### SOURCE INFORMATION:
(* ===== verification/NetTimerQueue.v ===== *)
(** src/muduo/net/Timer.h, Timer.cc, TimerId.h and TimerQueue.cc: the timers of
    an event loop, on one timerfd(2).

    Timers are heap objects named by address.  [timers_] is a [std::set] of
    (expiration, address) pairs, kept as the sorted list of its elements;
    [activeTimers_] and [cancelingTimers_] hold (address, sequence) pairs.  The
    timerfd is the time it was last armed and the relative time it was armed
    for.  User callbacks may add and cancel timers of the same queue while
    [handleRead] runs them: a callback is a script of such calls, chosen from
    the state it finds.  [trace] records what an observer of the loop thread
    sees: the callbacks that ran and the cancellations that were requested. *)

From stdpp Require Import sorting.
From S2P Require Import Prelude BaseTimestamp.

Module TimerQueue.

Definition UINTPTR_MAX : Z := 2 ^ 64 - 1.

Record timer := mktimer {
  callback_ : Z;
  expiration_ : Timestamp.t;
  interval_ : double;
  repeat_ : bool;
  sequence_ : Z
}.

(** Timer::Timer, with the sequence number [incrementAndGet] gave. *)
Definition timer_new (cb : Z) (when : Timestamp.t) (interval : double) (seq : Z) : timer :=
  mktimer cb when interval (d_pos interval) seq.

Definition restart (now : Timestamp.t) (tm : timer) : outcome timer :=
  e ← (if repeat_ tm then Timestamp.addTime now (interval_ tm) else Ok Timestamp.invalid);
  Ok (mktimer (callback_ tm) e (interval_ tm) (repeat_ tm) (sequence_ tm)).

Record timespec := mkts { tv_sec : Z; tv_nsec : Z }.

Definition howMuchTimeFromNow (when now : Timestamp.t) : outcome timespec :=
  microseconds ← int64_op (when - now);
  let microseconds := if microseconds <? 100 then 100 else microseconds in
  Ok (mkts (Z.quot microseconds Timestamp.kMicroSecondsPerSecond)
           (Z.rem microseconds Timestamp.kMicroSecondsPerSecond * 1000)).

Abbreviation Entry := (Z * Z)%type.

Inductive event := EvRun (seq : Z) | EvCancel (ptr seq : Z).
#[export] Instance event_eq_dec : EqDecision event.
Proof. solve_decision. Defined.

Record t := mk {
  heap : gmap Z timer;
  timers_ : list Entry;
  activeTimers_ : gset (Z * Z);
  callingExpiredTimers_ : bool;
  cancelingTimers_ : gset (Z * Z);
  s_numCreated_ : Z;
  timerfd_ : option (Timestamp.t * timespec);
  trace : list event
}.

Definition new_ : t := mk ∅ [] ∅ false ∅ 0 None [].

Definition set_heap h s := mk h (timers_ s) (activeTimers_ s) (callingExpiredTimers_ s)
  (cancelingTimers_ s) (s_numCreated_ s) (timerfd_ s) (trace s).
Definition set_timers l s := mk (heap s) l (activeTimers_ s) (callingExpiredTimers_ s)
  (cancelingTimers_ s) (s_numCreated_ s) (timerfd_ s) (trace s).
Definition set_active a s := mk (heap s) (timers_ s) a (callingExpiredTimers_ s)
  (cancelingTimers_ s) (s_numCreated_ s) (timerfd_ s) (trace s).
Definition set_calling b s := mk (heap s) (timers_ s) (activeTimers_ s) b
  (cancelingTimers_ s) (s_numCreated_ s) (timerfd_ s) (trace s).
Definition set_canceling c s := mk (heap s) (timers_ s) (activeTimers_ s) (callingExpiredTimers_ s)
  c (s_numCreated_ s) (timerfd_ s) (trace s).
Definition set_created n s := mk (heap s) (timers_ s) (activeTimers_ s) (callingExpiredTimers_ s)
  (cancelingTimers_ s) n (timerfd_ s) (trace s).
Definition set_timerfd f s := mk (heap s) (timers_ s) (activeTimers_ s) (callingExpiredTimers_ s)
  (cancelingTimers_ s) (s_numCreated_ s) f (trace s).
Definition log_event e s := mk (heap s) (timers_ s) (activeTimers_ s) (callingExpiredTimers_ s)
  (cancelingTimers_ s) (s_numCreated_ s) (timerfd_ s) (trace s ++ [e]).

Definition deref (ptr : Z) (s : t) : outcome timer :=
  match heap s !! ptr with
  | Some tm => Ok tm
  | None => Err (Undefined "use of a deleted Timer")
  end.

### YOUR OBJECTIVE:
Lines holding the word "address" should be copied from the entries above.

### YOUR SOLUTION:
    Timers are heap objects named by address.  [timers_] is a [std::set] of
    (expiration, address) pairs, kept as the sorted list of its elements;
    [activeTimers_] and [cancelingTimers_] hold (address, sequence) pairs.  The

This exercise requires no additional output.